Según la Organización Mundial de la Salud (OMS), la base de una alimentación saludable debe estar formada principalmente por alimentos no procesados y mínimamente procesados, con un bajo contenido de grasas no saludables, azúcares libres y sodio.
Pero comer de manera saludable no consiste únicamente en elegir determinados alimentos. La OMS establece cuatro principios fundamentales que deberían orientar una dieta equilibrada: adecuación, equilibrio, moderación y diversidad.
La adecuación implica que la alimentación debe cubrir las necesidades de macronutrientes y micronutrientes del organismo para prevenir deficiencias. El equilibrio supone que la cantidad de energía consumida sea acorde con el gasto energético y que exista una proporción adecuada entre las principales fuentes de energía: carbohidratos, proteínas y grasas.
La moderación, por su parte, implica limitar aquellos alimentos y nutrientes cuyo consumo excesivo puede resultar perjudicial, como los productos con altas cantidades de azúcares o sodio. Finalmente, la diversidad consiste en incorporar una amplia variedad de alimentos nutritivos para obtener los distintos nutrientes que necesita el organismo.
Carbohidratos: la principal fuente de energía
Dentro de una alimentación saludable, los carbohidratos ocupan un lugar central porque constituyen la principal fuente de energía del organismo. Según las recomendaciones de la OMS, en la mayoría de las personas los carbohidratos no refinados deberían representar entre el 45% y el 75% de la ingesta calórica diaria total.
La recomendación es priorizar aquellos que provienen de cereales integrales, verduras, frutas y legumbres. Estos alimentos, además de aportar carbohidratos, proporcionan fibra, vitaminas, minerales y otros componentes beneficiosos para la salud. Por eso, más que eliminar los carbohidratos de la dieta, el foco está puesto en elegir fuentes de buena calidad y reducir el protagonismo de los productos elaborados con carbohidratos refinados.

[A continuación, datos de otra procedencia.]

(** The shape of every run of [handleSubmit] on a query that is not
    blank: some calls return, in the order of the pipeline, and the request
    ends with the answer of the tenth, on the first call that fails, or on
    the first result that the next prompt cannot hold. *)
Lemma handleSubmit_trace q w r w' :
  is_empty (trim q) = false ->
  run net env (handleSubmit tem cem msgs s q) w = (r, w') ->
  exists (oks : list jsval) (e : ending),
    issued w w' = expected_calls msgs q [] (map Fulfilled oks ++ ending_results e) /\
    length (issued w w') = length oks + length (ending_results e) /\
    length oks <= 9 /\
    match e with
    | Answered _ => length oks = 9
    | CallFailed _ => True
    | PromptFailed v => stage_input msgs q oks = CannotConvert v
    end /\
    ui w' = {| messages := msgs ++ [userTurn q; closing (ending_outcome cem e)];
               isLoading := false;
               loadingStatus := ending_status (length oks) e |} /\
    inputField w' = [] /\
    Forall (genuine tem cem net env s) (issued w w') /\
    r = Fulfilled tt /\
    console w' = console w ++ ending_errors cem e /\
    exists reqs,
      netlog w' = netlog w ++ reqs /\
      Forall (from_settings s) reqs /\
      length reqs = if sends s msgs then length (issued w w') else 0.
Proof.
  intros Hq H. unfold handleSubmit in H. cbn [run] in H. rewrite Hq in H.
  cbn [run tryBlock initialResponses refinedResponses for_loop orThrow] in H.
  rewrite !mainChatHistory_eq in H.
  assert (I : in_flight tem cem net env msgs s q w [] (loadingStatus (ui w))
                (with_ui (fun u => {| messages := messages u; isLoading := true;
                                      loadingStatus := loadingStatus u |})
                   (with_ui (fun u => {| messages := msgs ++ [userTurn q];
                                         isLoading := isLoading u;
                                         loadingStatus := loadingStatus u |})
                      (with_inputField [] w)))).
  { unfold in_flight. cbn. rewrite !app_nil_r.
    repeat (split; [reflexivity|]). split; [constructor|].
    exists []. rewrite app_nil_r. split; [reflexivity|]. split; [constructor|].
    now destruct (sends s msgs). }
  call H I plan W1.
  2: { finish H I (@nil jsval) (CallFailed plan). }
  prompt H Hqp qp.
  2: { finish H I [plan] (PromptFailed qp). }
  call H I a0 W2.
  2: { finish H I [plan] (CallFailed a0). }
  call H I a1 W3.
  2: { finish H I [plan; a0] (CallFailed a1). }
  call H I a2 W4.
  2: { finish H I [plan; a0; a1] (CallFailed a2). }
  call H I a3 W5.
  2: { finish H I [plan; a0; a1; a2] (CallFailed a3). }
  prompt H Hc0 c0.
  2: { finish H I [plan; a0; a1; a2; a3] (PromptFailed c0). }
  call H I r0 W6.
  2: { finish H I [plan; a0; a1; a2; a3] (CallFailed r0). }
  prompt H Hc1 c1.
  2: { finish H I [plan; a0; a1; a2; a3; r0] (PromptFailed c1). }
  call H I r1 W7.
  2: { finish H I [plan; a0; a1; a2; a3; r0] (CallFailed r1). }
  prompt H Hc2 c2.
  2: { finish H I [plan; a0; a1; a2; a3; r0; r1] (PromptFailed c2). }
  call H I r2 W8.
  2: { finish H I [plan; a0; a1; a2; a3; r0; r1] (CallFailed r2). }
  prompt H Hc3 c3.
  2: { finish H I [plan; a0; a1; a2; a3; r0; r1; r2] (PromptFailed c3). }
  call H I r3 W9.
  2: { finish H I [plan; a0; a1; a2; a3; r0; r1; r2] (CallFailed r3). }
  prompt H Hsc sc.
  2: { finish H I [plan; a0; a1; a2; a3; r0; r1; r2; r3] (PromptFailed sc). }
  call H I fin W10.
  2: { finish H I [plan; a0; a1; a2; a3; r0; r1; r2; r3] (CallFailed fin). }
  finish H I [plan; a0; a1; a2; a3; r0; r1; r2; r3] (Answered fin).
Qed.
End Orchestrator.

(** ** Blank queries *)

Lemma trimStart_blank (q : jsstring) :
  forallb isWhiteSpace q = true -> trimStart q = [].
Proof.
  induction q as [|c q IH]; simpl; [reflexivity|].
  intros H. apply andb_prop in H as [Hc Hq]. rewrite Hc. auto.
Qed.

Lemma trim_blank (q : jsstring) :
  forallb isWhiteSpace q = true -> trim q = [].
Proof.
  intros H. unfold trim, trimEnd. now rewrite (trimStart_blank _ H).
Qed.

Lemma handleSubmit_blank tem cem net env msgs s q w :
  is_empty (trim q) = true ->
  run net env (handleSubmit tem cem msgs s q) w = (Fulfilled tt, with_inputField [] w).
Proof.
  intros H. unfold handleSubmit. cbn [run]. now rewrite H.
Qed.

Lemma blank_issues_nothing tem cem net env msgs s q w :
  is_empty (trim q) = true ->
  issued w (request_end tem cem net env msgs s q w) = [].
Proof.
  intros H. unfold request_end. rewrite handleSubmit_blank by assumption.
  unfold issued. cbn. apply skipn_length_self.
Qed.

(** ** The expected trace *)

(** The outcomes of the records of a trace are the first of the outcomes
    it was given. *)
Lemma expected_calls_prefix hist q rs : forall done,
  map call_result (expected_calls hist q done rs) =
  firstn (length (expected_calls hist q done rs)) rs.
Proof.
  induction rs as [|r rs IH]; intros done; [reflexivity|].
  cbn [expected_calls]. destruct (stage_input hist q done) as [input|v];
    [|reflexivity].
  cbn [map length firstn mk_call call_result]. f_equal.
  destruct r as [v|e]; [apply IH | reflexivity].
Qed.

(** A trace with a record for every outcome holds these outcomes. *)
Lemma expected_calls_results hist q rs done :
  length (expected_calls hist q done rs) = length rs ->
  map call_result (expected_calls hist q done rs) = rs.
Proof.
  intros H. rewrite expected_calls_prefix, H. apply firstn_all.
Qed.

(** The record number [k] of a trace: the calls before it returned, and
    its arguments are those of the stage their results lead to. *)
Lemma expected_calls_nth hist q rs : forall done k c,
  nth_error (expected_calls hist q done rs) k = Some c ->
  exists vs r input,
    firstn k rs = map Fulfilled vs /\ length vs = k /\
    nth_error rs k = Some r /\
    stage_input hist q (done ++ vs) = Converted input /\
    c = mk_call (fst input) (snd input) r.
Proof.
  induction rs as [|r rs IH]; intros done k c H.
  - destruct k; discriminate.
  - cbn [expected_calls] in H.
    destruct (stage_input hist q done) as [input|bad] eqn:Hin;
      [|destruct k; discriminate].
    destruct k as [|k]; cbn [nth_error] in H.
    + inversion H; subst. exists [], r, input. rewrite app_nil_r.
      repeat split. exact Hin.
    + destruct r as [v|e]; [|destruct k; discriminate].
      destruct (IH _ _ _ H) as (vs & r & input' & Hf & Hl & Hn & Hs & Hc).
      exists (v :: vs), r, input'. cbn [firstn map length nth_error].
      rewrite Hf, Hl, <- app_assoc in *. repeat split; assumption.
Qed.

(** The records of calls that returned. *)
Lemma expected_calls_succeeded hist q oks : forall done,
  forallb succeeded (expected_calls hist q done (map Fulfilled oks)) = true.
Proof.
  induction oks as [|v oks IH]; intros done; [reflexivity|].
  cbn [map expected_calls]. destruct (stage_input hist q done); [|reflexivity].
  cbn [forallb]. now rewrite IH.
Qed.

(** A trace with a record for every outcome, the last one set apart. *)
Lemma expected_calls_snoc hist q oks last : forall done,
  length (expected_calls hist q done (map Fulfilled oks ++ [last])) = S (length oks) ->
  exists input,
    stage_input hist q (done ++ oks) = Converted input /\
    expected_calls hist q done (map Fulfilled oks ++ [last]) =
    expected_calls hist q done (map Fulfilled oks) ++
    [mk_call (fst input) (snd input) last] /\
    length (expected_calls hist q done (map Fulfilled oks)) = length oks.
Proof.
  induction oks as [|v oks IH]; intros done; cbn [map app expected_calls].
  - rewrite app_nil_r. destruct (stage_input hist q done) as [input|bad];
      [|discriminate].
    intros _. exists input. split; [reflexivity|]. now destruct last.
  - destruct (stage_input hist q done) as [input|bad]; [|discriminate].
    cbn [length]. intros H. injection H as H.
    destruct (IH _ H) as (input' & Hs & He & Hl).
    exists input'. rewrite <- app_assoc in Hs. cbn [app] in Hs.
    rewrite He, Hl. repeat split. exact Hs.
Qed.

Lemma succeeded_results (l : list call_record) :
  forallb succeeded l =
  forallb (fun r => match r with Fulfilled _ => true | Rejected _ => false end)
          (map call_result l).
Proof. induction l as [|c l IH]; cbn; [reflexivity|]. now rewrite IH. Qed.

Lemma interpolable_results (l : list call_record) :
  forallb interpolable l =
  forallb (fun r => match r with
                    | Fulfilled v => match ToString v with
                                     | Some _ => true
                                     | None => false
                                     end
                    | Rejected _ => true
                    end)
          (map call_result l).
Proof. induction l as [|c l IH]; cbn; [reflexivity|]. now rewrite IH. Qed.

(** ** Prompts of results that can be interpolated *)

Lemma convert_some (v : jsval) :
  ToString v <> None -> exists t, convert v = Converted t.
Proof.
  unfold convert. destruct (ToString v) as [t|]; [eauto | congruence].
Qed.

Lemma at_index_some (l : list jsval) (i : nat) :
  Forall (fun v => ToString v <> None) l -> ToString (at_index l i) <> None.
Proof.
  unfold at_index. intros H. revert i.
  induction H as [|x l Hx Hl IH]; intros [|i]; cbn [nth]; auto; discriminate.
Qed.

Lemma filter_index_some (keep : nat -> bool) (l : list jsval) : forall j,
  Forall (fun v => ToString v <> None) l ->
  Forall (fun v => ToString v <> None) (filter_index keep j l).
Proof.
  induction l as [|x l IH]; intros j H; cbn [filter_index]; [constructor|].
  inversion H; subst. destruct (keep j); [constructor|]; auto.
Qed.

Lemma firstn_some (n : nat) (l : list jsval) :
  Forall (fun v => ToString v <> None) l ->
  Forall (fun v => ToString v <> None) (firstn n l).
Proof.
  intros H. revert n. induction H; intros [|n]; cbn [firstn]; constructor; auto.
Qed.

Lemma skipn_some (n : nat) (l : list jsval) :
  Forall (fun v => ToString v <> None) l ->
  Forall (fun v => ToString v <> None) (skipn n l).
Proof.
  intros H. revert n. induction H; intros [|n]; cbn [skipn]; auto.
Qed.

Lemma refinementContext_some (l : list jsval) (i : nat) :
  Forall (fun v => ToString v <> None) l ->
  exists t, refinementContext l i = Converted t.
Proof.
  intros H. unfold refinementContext.
  pose proof (filter_index_some (fun j => negb (j =? i)) l 0 H) as Ho.
  destruct (convert_some _ (at_index_some l i H)) as [t0 ->].
  destruct (convert_some _ (at_index_some _ 0 Ho)) as [t1 ->].
  destruct (convert_some _ (at_index_some _ 1 Ho)) as [t2 ->].
  destruct (convert_some _ (at_index_some _ 2 Ho)) as [t3 ->].
  cbn [and_then]. eauto.
Qed.

Lemma synthesizerContext_some (l : list jsval) :
  Forall (fun v => ToString v <> None) l ->
  exists t, synthesizerContext l = Converted t.
Proof.
  intros H. unfold synthesizerContext.
  destruct (convert_some _ (at_index_some l 0 H)) as [t0 ->].
  destruct (convert_some _ (at_index_some l 1 H)) as [t1 ->].
  destruct (convert_some _ (at_index_some l 2 H)) as [t2 ->].
  destruct (convert_some _ (at_index_some l 3 H)) as [t3 ->].
  cbn [and_then]. eauto.
Qed.

(** When the results so far can be interpolated, the prompt of the next
    call can be built. *)
Lemma stage_input_some hist q done :
  Forall (fun v => ToString v <> None) done ->
  exists input, stage_input hist q done = Converted input.
Proof.
  intros H. unfold stage_input. destruct done as [|plan rest]; [eauto|].
  inversion H as [|? ? Hp Hr]; subst.
  unfold userQueryWithPlan. destruct (convert_some _ Hp) as [tp ->].
  cbn [and_then].
  destruct (length rest <? 4); [eauto|].
  destruct (length rest <? 8).
  - destruct (refinementContext_some _ (length rest - 4) (firstn_some 4 _ Hr))
      as [t ->].
    cbn [and_then]. eauto.
  - destruct (synthesizerContext_some _ (skipn_some 4 _ Hr)) as [t ->].
    cbn [and_then]. eauto.
Qed.


Lemma synthesizerContext_texts r0 r1 r2 r3 context :
  synthesizerContext [r0; r1; r2; r3] = Converted context ->
  exists t0 t1 t2 t3,
    ToString r0 = Some t0 /\ ToString r1 = Some t1 /\
    ToString r2 = Some t2 /\ ToString r3 = Some t3 /\
    context =
      lit "Here are the four refined responses to the user's query. Your task is to synthesize them into the best single, final answer." ++
      nl ++ nl ++ lit "Refined Response 1:" ++ nl ++ dq ++ t0 ++ dq ++
      nl ++ nl ++ lit "Refined Response 2:" ++ nl ++ dq ++ t1 ++ dq ++
      nl ++ nl ++ lit "Refined Response 3:" ++ nl ++ dq ++ t2 ++ dq ++
      nl ++ nl ++ lit "Refined Response 4:" ++ nl ++ dq ++ t3 ++ dq.
Proof.
  unfold synthesizerContext, convert. cbn [at_index nth]. intros H.
  repeat match type of H with
         | context [ToString ?v] =>
             destruct (ToString v) eqn:?; cbn [and_then] in H; [|discriminate H]
         end.
  inversion H; subst; clear H.
  do 4 eexists. repeat (split; [reflexivity|]). reflexivity.
Qed.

Grasas: importa tanto la cantidad como la calidad
Las grasas también son nutrientes esenciales y cumplen funciones importantes en el organismo, entre ellas contribuir al adecuado funcionamiento de las células. Los lineamientos de la OMS señalan que, en los adultos, la energía procedente de las grasas debería aportar al menos el 15% de la ingesta energética diaria. Sin embargo, no todas las grasas tienen el mismo impacto sobre la salud. La calidad de las grasas es un aspecto fundamental.
La recomendación es priorizar las grasas insaturadas, presentes en alimentos como el pescado, el aguacate, los frutos secos y los aceites de girasol, soja y oliva. En cambio, conviene limitar las grasas saturadas, que se encuentran en alimentos como las carnes grasas, la mantequilla, el aceite de palma y de coco y la nata, entre otros productos. También es importante evitar las grasas trans.
Proteínas: cuánto necesita un adulto
Las proteínas son otro de los macronutrientes fundamentales para el organismo. Pueden obtenerse tanto de alimentos de origen animal como vegetal. En términos generales, la OMS sostiene que para un adulto suele ser suficiente un consumo equivalente a entre el 10% y el 15% de la ingesta calórica diaria total. La cantidad necesaria, sin embargo, puede variar según diferentes características individuales y situaciones específicas. Por eso, más allá de porcentajes generales, una dieta saludable debería contemplar las necesidades particulares de cada persona.
Azúcares: por qué recomienda limitarlos
Los azúcares libres son otro de los componentes que la OMS recomienda limitar dentro de una dieta saludable. Según el organismo, los azúcares no deberían superar el 10% de la ingesta calórica diaria total. Además, la recomendación es reducir su consumo a lo largo de todas las etapas de la vida.
Esto incluye prestar atención no solo al azúcar que se agrega directamente a los alimentos y bebidas, sino también a los azúcares libres presentes en numerosos productos y bebidas. La OMS también señala que reducir el consumo de azúcar no debería implicar necesariamente reemplazarlo por edulcorantes sin azúcar. El objetivo es disminuir la preferencia por los sabores excesivamente dulces y favorecer una alimentación basada principalmente en alimentos nutritivos.
La clave: variedad y equilibrio
Las recomendaciones de la OMS muestran que una alimentación saludable no depende de eliminar un único nutriente ni de seguir una dieta basada exclusivamente en restricciones. La clave está en combinar variedad, equilibrio y moderación, priorizando alimentos poco procesados y fuentes nutritivas de carbohidratos, grasas y proteínas.
En otras palabras, una dieta saludable no se define únicamente por lo que se elimina del plato, sino también por la calidad y diversidad de los alimentos que se incorporan habitualmente.